(Data excerpts)
(** C5: a column whose default is a plain value [v] (no control value)
    holds [v] in every yielded row from the row on at which its iterable is
    found empty, and its own elements in the rows before. *)
Theorem constant_column fuel iterables dflt rows e j row i it v :
  run fuel (Created iterables dflt) = (rows, e) →
  rows !! j = Some row →
  iterables !! i = Some it →
  elements (given_defaults iterables dflt) !! i = Some v →
  is_control v = false →
  (length (as_iter it) ≤ j → row !! i = Some v)
  ∧ (∀ x, as_iter it !! j = Some x → row !! i = Some x).
Proof.
  intros Hrun Hj Hi Hd Hc.
  destruct (run_row_at _ _ _ _ _ _ _ Hrun Hj) as (Hv & -> & _).
  rewrite (row_at_lookup _ _ _ _ (columns_lookup _ _ _ _ _ Hi Hd)).
  unfold cell, fill. simpl. split.
  - intros Hle. rewrite (lookup_ge_None_2 _ _ Hle). simpl. by destruct v.
  - by intros x ->.
Qed.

Activity:
All lines from the line holding "elements (given_defaults iterables" through the end of the records above need to be transcribed exactly, and no other text should appear.

Output of the exercise:
  elements (given_defaults iterables dflt) !! i = Some v →
  is_control v = false →
  (length (as_iter it) ≤ j → row !! i = Some v)
  ∧ (∀ x, as_iter it !! j = Some x → row !! i = Some x).
Proof.
  intros Hrun Hj Hi Hd Hc.
  destruct (run_row_at _ _ _ _ _ _ _ Hrun Hj) as (Hv & -> & _).
  rewrite (row_at_lookup _ _ _ _ (columns_lookup _ _ _ _ _ Hi Hd)).
  unfold cell, fill. simpl. split.
  - intros Hle. rewrite (lookup_ge_None_2 _ _ Hle). simpl. by destruct v.
  - by intros x ->.
Qed.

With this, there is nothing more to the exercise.